**Activity:**
Repeat only the stretch of lines below that runs from the line with "(** * QScrollArea: the" through the line with "(** ** JavaScript numbers", unaltered.

**Saved entries:**
• • • •

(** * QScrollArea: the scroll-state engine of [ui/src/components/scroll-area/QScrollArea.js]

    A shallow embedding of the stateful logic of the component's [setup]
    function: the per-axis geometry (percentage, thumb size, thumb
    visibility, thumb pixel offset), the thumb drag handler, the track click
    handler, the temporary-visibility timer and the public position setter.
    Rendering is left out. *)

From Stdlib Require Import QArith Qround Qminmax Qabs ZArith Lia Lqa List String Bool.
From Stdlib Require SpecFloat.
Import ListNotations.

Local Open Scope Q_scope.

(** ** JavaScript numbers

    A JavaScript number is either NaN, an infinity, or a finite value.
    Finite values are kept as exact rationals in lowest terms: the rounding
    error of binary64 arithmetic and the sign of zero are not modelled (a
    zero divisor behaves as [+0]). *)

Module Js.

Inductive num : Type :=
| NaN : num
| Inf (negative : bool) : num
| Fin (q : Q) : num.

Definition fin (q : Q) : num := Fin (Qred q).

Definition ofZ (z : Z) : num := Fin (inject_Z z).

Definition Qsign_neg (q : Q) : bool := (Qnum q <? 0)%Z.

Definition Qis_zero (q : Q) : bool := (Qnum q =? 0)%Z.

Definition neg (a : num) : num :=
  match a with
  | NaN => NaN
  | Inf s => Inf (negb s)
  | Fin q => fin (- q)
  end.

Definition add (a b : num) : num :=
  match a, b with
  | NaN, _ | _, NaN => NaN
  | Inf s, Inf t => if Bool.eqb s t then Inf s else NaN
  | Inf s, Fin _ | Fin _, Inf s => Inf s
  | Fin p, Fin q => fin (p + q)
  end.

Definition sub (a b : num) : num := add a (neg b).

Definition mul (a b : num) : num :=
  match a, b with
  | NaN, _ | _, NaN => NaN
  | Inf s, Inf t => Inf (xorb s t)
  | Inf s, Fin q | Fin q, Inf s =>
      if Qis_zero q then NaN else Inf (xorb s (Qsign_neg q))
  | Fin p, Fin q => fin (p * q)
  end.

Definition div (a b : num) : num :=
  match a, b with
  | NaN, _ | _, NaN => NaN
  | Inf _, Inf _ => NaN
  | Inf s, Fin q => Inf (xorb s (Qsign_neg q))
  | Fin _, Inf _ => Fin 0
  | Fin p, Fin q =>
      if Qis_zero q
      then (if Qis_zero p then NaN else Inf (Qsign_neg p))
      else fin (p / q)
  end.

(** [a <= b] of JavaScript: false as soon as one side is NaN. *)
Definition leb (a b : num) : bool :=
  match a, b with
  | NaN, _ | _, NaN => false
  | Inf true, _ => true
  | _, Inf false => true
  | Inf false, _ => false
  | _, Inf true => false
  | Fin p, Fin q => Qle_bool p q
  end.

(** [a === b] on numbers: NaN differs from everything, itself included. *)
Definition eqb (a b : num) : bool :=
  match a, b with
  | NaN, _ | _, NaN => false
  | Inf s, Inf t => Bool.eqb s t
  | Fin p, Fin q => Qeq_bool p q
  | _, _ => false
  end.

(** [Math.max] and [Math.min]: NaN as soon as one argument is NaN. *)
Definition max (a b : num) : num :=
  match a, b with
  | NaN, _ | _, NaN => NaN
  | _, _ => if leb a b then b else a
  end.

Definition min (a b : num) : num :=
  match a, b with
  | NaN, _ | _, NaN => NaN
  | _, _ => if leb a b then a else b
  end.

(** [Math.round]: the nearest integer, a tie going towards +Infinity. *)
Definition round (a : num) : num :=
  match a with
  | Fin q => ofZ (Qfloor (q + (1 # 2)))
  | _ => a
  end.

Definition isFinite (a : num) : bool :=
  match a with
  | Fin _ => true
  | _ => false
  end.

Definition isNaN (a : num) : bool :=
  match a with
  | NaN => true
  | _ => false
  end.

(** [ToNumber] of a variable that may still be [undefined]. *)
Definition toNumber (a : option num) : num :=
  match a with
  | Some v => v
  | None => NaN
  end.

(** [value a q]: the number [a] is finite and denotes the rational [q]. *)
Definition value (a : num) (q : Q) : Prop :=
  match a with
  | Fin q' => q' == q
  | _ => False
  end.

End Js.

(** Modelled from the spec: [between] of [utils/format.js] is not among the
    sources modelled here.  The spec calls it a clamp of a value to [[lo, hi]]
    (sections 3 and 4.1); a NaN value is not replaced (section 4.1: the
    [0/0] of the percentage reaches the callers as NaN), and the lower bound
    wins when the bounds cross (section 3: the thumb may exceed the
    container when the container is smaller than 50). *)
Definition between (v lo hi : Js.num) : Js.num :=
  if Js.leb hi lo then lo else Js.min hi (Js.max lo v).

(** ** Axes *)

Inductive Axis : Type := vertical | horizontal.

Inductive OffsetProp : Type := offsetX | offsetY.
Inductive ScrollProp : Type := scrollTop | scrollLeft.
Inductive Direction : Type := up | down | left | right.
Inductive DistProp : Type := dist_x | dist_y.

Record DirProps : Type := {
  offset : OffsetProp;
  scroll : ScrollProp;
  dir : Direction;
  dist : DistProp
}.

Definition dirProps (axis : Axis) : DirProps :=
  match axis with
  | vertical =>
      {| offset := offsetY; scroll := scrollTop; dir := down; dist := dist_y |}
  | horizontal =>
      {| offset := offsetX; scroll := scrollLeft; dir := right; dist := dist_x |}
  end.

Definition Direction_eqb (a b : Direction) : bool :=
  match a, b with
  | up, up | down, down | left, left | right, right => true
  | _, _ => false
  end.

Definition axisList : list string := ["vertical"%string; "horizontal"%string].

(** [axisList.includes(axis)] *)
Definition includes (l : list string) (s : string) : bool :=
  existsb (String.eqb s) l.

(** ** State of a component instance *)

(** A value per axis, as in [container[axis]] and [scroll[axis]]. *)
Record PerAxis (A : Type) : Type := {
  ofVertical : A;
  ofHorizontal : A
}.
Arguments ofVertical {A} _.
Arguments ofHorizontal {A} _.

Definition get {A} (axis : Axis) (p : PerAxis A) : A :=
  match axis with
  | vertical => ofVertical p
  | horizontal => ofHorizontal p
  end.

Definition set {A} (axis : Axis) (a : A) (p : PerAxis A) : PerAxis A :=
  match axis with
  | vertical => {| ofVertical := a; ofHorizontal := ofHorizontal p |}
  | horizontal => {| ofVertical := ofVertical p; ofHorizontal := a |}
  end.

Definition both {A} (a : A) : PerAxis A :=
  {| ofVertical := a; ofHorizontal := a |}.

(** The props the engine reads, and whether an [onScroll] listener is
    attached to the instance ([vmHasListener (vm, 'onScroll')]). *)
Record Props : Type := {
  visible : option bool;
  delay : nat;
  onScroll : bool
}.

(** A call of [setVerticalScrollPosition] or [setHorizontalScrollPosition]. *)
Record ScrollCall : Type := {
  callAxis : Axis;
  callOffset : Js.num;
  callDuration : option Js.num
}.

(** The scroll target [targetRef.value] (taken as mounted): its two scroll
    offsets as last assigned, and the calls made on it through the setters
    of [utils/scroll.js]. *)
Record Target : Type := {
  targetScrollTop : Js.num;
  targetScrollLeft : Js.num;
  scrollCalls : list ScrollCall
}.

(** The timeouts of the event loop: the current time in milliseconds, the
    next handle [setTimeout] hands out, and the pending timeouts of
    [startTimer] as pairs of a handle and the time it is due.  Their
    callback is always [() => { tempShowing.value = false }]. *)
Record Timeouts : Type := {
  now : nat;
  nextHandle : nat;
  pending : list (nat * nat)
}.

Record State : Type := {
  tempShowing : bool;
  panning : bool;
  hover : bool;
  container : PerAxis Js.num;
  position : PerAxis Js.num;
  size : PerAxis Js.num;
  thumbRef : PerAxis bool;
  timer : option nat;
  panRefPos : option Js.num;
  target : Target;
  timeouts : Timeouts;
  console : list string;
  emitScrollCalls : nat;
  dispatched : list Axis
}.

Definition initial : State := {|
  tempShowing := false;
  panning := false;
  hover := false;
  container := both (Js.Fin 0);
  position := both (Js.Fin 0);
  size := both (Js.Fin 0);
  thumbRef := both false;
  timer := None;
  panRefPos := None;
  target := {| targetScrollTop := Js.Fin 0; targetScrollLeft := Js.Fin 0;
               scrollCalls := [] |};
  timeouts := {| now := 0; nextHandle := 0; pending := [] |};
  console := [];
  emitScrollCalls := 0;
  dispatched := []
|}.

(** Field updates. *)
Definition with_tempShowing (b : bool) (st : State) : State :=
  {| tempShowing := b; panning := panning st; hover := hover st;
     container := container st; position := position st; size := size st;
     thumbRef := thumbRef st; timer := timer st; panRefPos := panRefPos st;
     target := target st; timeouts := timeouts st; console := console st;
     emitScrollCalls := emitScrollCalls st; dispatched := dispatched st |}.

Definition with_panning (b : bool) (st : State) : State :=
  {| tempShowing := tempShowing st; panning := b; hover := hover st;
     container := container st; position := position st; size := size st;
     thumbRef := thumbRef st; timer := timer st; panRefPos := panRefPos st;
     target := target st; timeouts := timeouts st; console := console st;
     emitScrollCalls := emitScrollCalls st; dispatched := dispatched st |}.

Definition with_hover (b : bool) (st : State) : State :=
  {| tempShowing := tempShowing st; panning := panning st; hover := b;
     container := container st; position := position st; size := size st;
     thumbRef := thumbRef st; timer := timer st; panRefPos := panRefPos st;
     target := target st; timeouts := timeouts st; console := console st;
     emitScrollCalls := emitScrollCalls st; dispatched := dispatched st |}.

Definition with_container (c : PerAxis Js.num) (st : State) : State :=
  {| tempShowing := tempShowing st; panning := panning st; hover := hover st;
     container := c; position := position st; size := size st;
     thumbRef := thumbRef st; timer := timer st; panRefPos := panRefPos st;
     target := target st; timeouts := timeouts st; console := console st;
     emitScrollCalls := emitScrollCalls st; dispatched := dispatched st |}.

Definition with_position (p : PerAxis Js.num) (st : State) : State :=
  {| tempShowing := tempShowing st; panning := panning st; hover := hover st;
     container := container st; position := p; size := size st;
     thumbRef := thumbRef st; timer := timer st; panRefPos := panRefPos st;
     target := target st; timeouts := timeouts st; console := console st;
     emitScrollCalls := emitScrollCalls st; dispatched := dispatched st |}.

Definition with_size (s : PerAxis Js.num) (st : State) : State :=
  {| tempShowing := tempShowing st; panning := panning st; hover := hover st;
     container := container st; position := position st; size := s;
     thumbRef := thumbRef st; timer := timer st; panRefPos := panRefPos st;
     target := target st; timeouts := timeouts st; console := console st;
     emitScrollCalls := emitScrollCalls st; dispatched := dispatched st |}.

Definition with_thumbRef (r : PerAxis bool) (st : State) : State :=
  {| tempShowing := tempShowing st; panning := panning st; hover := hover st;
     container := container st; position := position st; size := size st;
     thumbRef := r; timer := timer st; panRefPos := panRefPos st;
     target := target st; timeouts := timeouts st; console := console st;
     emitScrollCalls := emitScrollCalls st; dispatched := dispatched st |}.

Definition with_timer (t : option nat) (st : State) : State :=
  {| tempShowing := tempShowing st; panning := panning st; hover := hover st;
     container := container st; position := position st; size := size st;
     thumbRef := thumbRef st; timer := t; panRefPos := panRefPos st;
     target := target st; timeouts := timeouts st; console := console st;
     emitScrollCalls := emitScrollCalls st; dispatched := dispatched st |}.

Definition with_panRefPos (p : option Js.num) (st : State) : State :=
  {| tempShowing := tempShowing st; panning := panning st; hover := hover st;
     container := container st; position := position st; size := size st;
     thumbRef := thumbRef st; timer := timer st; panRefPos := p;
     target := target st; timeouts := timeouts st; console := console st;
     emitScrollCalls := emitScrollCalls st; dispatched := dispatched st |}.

• • • •

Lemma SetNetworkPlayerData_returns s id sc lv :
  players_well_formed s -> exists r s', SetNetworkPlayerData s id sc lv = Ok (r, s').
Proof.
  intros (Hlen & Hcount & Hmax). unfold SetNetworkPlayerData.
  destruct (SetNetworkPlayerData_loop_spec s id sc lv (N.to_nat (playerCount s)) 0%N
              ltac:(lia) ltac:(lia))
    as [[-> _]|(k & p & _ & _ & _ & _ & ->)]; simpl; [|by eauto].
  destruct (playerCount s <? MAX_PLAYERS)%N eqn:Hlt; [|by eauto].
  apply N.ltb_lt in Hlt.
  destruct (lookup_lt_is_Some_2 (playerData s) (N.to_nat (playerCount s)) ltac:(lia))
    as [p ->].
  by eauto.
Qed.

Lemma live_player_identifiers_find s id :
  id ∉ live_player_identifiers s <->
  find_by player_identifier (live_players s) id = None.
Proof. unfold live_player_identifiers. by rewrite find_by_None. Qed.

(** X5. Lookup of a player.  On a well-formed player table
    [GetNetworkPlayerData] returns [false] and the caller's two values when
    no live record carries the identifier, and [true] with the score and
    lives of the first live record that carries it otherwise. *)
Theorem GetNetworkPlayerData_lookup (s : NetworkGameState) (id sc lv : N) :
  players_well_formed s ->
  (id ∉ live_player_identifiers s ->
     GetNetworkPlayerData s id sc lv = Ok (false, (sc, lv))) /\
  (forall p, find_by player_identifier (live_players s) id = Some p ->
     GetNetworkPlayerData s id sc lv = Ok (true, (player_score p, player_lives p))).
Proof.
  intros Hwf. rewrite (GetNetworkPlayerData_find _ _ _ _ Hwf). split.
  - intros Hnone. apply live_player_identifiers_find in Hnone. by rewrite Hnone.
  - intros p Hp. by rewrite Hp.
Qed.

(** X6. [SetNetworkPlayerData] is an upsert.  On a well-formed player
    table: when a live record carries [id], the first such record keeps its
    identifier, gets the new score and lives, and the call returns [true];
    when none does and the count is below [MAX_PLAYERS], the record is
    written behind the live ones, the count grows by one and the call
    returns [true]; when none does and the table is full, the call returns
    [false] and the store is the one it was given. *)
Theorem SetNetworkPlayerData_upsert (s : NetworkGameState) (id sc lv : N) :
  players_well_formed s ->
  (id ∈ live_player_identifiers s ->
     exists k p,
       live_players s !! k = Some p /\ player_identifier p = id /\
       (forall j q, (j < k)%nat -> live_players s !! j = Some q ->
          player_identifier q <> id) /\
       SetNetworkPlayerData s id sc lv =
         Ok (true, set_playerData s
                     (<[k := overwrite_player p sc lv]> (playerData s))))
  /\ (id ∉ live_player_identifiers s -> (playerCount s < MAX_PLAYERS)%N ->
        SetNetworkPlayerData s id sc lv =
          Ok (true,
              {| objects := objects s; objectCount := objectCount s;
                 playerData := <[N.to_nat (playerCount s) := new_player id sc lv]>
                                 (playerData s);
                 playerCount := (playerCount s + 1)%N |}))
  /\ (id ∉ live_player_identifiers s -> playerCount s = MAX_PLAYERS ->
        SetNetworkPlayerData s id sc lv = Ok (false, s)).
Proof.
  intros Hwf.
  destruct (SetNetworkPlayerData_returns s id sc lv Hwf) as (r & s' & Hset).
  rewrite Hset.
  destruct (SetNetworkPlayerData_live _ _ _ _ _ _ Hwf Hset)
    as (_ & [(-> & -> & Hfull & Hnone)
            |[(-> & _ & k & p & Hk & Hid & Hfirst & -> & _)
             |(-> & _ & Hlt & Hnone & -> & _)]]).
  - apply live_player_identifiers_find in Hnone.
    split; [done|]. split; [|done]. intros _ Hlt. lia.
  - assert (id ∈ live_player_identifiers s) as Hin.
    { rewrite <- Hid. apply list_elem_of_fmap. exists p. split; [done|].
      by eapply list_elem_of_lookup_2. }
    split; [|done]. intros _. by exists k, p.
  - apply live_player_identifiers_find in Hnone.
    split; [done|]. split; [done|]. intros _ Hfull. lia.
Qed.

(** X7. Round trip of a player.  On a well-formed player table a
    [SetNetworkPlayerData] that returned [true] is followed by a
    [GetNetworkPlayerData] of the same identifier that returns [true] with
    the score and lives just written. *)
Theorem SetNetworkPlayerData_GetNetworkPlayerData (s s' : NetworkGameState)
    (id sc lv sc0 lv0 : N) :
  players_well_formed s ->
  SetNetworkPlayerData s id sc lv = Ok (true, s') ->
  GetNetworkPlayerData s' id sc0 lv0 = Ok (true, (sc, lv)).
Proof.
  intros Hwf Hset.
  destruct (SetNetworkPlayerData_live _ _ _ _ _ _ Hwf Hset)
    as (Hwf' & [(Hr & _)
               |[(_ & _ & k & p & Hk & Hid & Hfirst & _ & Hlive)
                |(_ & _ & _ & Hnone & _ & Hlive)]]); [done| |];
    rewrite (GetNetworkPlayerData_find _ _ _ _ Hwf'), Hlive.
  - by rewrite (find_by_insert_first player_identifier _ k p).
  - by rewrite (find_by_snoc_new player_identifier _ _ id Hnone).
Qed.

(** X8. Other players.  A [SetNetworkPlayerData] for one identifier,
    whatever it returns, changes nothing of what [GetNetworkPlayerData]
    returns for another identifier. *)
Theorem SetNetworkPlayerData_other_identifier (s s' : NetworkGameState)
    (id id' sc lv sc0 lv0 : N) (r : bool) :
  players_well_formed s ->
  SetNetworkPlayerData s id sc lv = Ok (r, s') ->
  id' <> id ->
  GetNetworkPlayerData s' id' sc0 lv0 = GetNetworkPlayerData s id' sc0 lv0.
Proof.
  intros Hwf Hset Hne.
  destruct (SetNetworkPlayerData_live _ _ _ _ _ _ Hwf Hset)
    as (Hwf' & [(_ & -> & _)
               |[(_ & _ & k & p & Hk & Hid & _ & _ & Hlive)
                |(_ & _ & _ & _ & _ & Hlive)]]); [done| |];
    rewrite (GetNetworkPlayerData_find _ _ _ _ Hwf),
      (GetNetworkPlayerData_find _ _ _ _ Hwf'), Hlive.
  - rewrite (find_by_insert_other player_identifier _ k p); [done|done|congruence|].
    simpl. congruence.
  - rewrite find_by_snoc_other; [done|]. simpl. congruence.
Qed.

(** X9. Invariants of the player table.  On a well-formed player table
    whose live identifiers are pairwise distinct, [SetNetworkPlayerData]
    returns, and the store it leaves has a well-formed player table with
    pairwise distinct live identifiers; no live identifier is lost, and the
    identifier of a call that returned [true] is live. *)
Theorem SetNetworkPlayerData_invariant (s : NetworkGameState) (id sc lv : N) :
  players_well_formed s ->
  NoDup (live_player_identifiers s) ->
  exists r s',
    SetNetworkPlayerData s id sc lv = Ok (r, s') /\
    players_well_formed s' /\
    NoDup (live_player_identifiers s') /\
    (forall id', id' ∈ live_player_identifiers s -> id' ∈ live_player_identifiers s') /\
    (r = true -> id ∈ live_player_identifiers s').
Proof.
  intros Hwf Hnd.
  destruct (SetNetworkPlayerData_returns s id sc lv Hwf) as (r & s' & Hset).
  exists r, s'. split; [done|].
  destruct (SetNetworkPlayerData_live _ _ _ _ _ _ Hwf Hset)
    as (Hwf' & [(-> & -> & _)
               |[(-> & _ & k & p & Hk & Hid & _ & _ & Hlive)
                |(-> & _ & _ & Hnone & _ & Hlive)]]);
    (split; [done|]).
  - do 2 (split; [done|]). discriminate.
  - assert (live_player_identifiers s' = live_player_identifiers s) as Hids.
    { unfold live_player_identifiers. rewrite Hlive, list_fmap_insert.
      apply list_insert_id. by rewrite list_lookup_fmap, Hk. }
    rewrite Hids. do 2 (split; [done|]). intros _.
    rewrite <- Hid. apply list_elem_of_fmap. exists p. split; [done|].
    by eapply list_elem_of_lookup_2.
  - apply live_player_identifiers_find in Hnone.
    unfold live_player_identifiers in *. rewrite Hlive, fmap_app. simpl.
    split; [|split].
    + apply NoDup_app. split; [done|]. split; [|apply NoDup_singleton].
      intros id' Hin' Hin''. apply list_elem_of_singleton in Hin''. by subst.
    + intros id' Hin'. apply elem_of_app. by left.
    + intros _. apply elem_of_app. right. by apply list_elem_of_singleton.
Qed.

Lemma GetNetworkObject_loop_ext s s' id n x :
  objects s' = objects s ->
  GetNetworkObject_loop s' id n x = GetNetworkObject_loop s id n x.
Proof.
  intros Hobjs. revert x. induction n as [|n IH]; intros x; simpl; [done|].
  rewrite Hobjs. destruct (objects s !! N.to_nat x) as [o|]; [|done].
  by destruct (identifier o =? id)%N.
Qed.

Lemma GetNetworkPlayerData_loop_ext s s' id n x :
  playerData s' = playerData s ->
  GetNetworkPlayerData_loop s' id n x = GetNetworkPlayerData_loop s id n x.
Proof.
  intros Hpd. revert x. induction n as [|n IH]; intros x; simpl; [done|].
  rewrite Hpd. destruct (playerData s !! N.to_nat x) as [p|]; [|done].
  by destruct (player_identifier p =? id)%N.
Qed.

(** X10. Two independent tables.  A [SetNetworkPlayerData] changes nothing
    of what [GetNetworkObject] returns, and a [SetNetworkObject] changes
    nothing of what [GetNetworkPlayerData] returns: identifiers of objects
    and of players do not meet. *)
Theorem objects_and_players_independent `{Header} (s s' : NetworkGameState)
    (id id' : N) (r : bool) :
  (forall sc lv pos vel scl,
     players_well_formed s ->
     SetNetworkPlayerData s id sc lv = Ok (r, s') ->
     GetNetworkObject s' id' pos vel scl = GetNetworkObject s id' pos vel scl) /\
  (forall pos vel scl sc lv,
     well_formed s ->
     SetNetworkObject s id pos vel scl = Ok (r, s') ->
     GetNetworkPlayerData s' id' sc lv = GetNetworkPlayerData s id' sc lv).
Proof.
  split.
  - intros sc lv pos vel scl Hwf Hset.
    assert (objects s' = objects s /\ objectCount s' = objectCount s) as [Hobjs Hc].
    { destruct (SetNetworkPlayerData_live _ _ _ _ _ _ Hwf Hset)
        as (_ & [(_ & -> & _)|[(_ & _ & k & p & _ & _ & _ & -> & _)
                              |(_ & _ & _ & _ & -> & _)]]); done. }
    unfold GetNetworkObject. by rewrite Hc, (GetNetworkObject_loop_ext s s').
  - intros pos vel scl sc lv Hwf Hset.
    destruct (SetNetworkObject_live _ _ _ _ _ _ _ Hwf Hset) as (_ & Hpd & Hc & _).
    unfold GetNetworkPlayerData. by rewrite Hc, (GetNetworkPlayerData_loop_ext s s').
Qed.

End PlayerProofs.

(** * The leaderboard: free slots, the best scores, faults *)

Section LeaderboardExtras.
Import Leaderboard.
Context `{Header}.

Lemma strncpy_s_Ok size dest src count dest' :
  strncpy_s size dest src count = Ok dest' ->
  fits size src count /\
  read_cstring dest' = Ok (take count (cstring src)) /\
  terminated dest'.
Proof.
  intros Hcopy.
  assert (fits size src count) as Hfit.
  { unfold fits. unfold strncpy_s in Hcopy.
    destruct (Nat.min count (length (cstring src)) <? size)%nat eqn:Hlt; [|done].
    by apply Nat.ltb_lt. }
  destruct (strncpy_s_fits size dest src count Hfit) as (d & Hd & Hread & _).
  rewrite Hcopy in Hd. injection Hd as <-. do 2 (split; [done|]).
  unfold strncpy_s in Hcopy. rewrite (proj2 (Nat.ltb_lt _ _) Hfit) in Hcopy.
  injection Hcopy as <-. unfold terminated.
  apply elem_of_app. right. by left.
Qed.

• • • •

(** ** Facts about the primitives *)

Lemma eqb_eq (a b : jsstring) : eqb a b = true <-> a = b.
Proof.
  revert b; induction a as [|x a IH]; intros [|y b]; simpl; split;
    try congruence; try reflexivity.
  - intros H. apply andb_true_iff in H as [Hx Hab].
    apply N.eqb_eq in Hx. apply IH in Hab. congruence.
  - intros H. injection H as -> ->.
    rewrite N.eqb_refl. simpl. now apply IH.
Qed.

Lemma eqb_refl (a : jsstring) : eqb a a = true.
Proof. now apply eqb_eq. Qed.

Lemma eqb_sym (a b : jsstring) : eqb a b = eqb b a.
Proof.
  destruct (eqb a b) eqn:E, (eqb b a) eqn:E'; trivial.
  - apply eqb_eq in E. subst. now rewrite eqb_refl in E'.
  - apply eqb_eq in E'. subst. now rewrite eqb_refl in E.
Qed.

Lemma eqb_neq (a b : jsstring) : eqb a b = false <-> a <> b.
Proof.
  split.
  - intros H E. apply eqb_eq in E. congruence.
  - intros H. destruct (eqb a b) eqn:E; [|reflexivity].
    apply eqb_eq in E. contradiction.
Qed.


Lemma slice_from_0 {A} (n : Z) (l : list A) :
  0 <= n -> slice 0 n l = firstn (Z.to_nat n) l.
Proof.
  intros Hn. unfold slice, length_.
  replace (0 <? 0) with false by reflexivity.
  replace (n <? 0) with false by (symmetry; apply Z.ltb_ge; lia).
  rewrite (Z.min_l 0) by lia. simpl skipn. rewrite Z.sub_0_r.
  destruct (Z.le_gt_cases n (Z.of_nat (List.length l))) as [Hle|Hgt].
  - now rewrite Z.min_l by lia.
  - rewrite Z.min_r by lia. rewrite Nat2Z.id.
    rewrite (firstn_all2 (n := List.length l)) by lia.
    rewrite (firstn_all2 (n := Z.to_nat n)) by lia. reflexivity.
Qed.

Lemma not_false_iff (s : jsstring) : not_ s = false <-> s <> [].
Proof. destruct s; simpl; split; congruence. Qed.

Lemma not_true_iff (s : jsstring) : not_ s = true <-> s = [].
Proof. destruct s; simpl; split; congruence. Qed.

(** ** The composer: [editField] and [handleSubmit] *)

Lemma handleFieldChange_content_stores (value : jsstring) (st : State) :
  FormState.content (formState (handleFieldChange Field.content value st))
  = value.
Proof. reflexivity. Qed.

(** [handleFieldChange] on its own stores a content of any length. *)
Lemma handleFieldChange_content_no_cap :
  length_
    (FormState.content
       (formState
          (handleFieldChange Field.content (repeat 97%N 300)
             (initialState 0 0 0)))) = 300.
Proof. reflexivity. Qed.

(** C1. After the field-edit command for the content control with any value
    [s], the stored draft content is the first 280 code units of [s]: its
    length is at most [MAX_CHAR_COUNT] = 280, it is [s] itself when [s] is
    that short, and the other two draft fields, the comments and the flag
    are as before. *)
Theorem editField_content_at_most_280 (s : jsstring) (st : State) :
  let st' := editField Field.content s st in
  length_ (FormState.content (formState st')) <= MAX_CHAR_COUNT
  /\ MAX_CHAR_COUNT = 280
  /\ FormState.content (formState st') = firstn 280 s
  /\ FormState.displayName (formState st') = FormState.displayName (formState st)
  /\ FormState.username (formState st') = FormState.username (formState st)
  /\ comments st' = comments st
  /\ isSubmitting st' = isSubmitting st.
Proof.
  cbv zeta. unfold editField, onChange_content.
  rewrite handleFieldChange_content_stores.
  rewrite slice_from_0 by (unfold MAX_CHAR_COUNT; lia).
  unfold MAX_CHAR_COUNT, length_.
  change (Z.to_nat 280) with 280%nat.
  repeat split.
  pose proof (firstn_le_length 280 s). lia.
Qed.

• • • •

**Response for this exercise:**
(** * QScrollArea: the scroll-state engine of [ui/src/components/scroll-area/QScrollArea.js]

    A shallow embedding of the stateful logic of the component's [setup]
    function: the per-axis geometry (percentage, thumb size, thumb
    visibility, thumb pixel offset), the thumb drag handler, the track click
    handler, the temporary-visibility timer and the public position setter.
    Rendering is left out. *)

From Stdlib Require Import QArith Qround Qminmax Qabs ZArith Lia Lqa List String Bool.
From Stdlib Require SpecFloat.
Import ListNotations.

Local Open Scope Q_scope.

(** ** JavaScript numbers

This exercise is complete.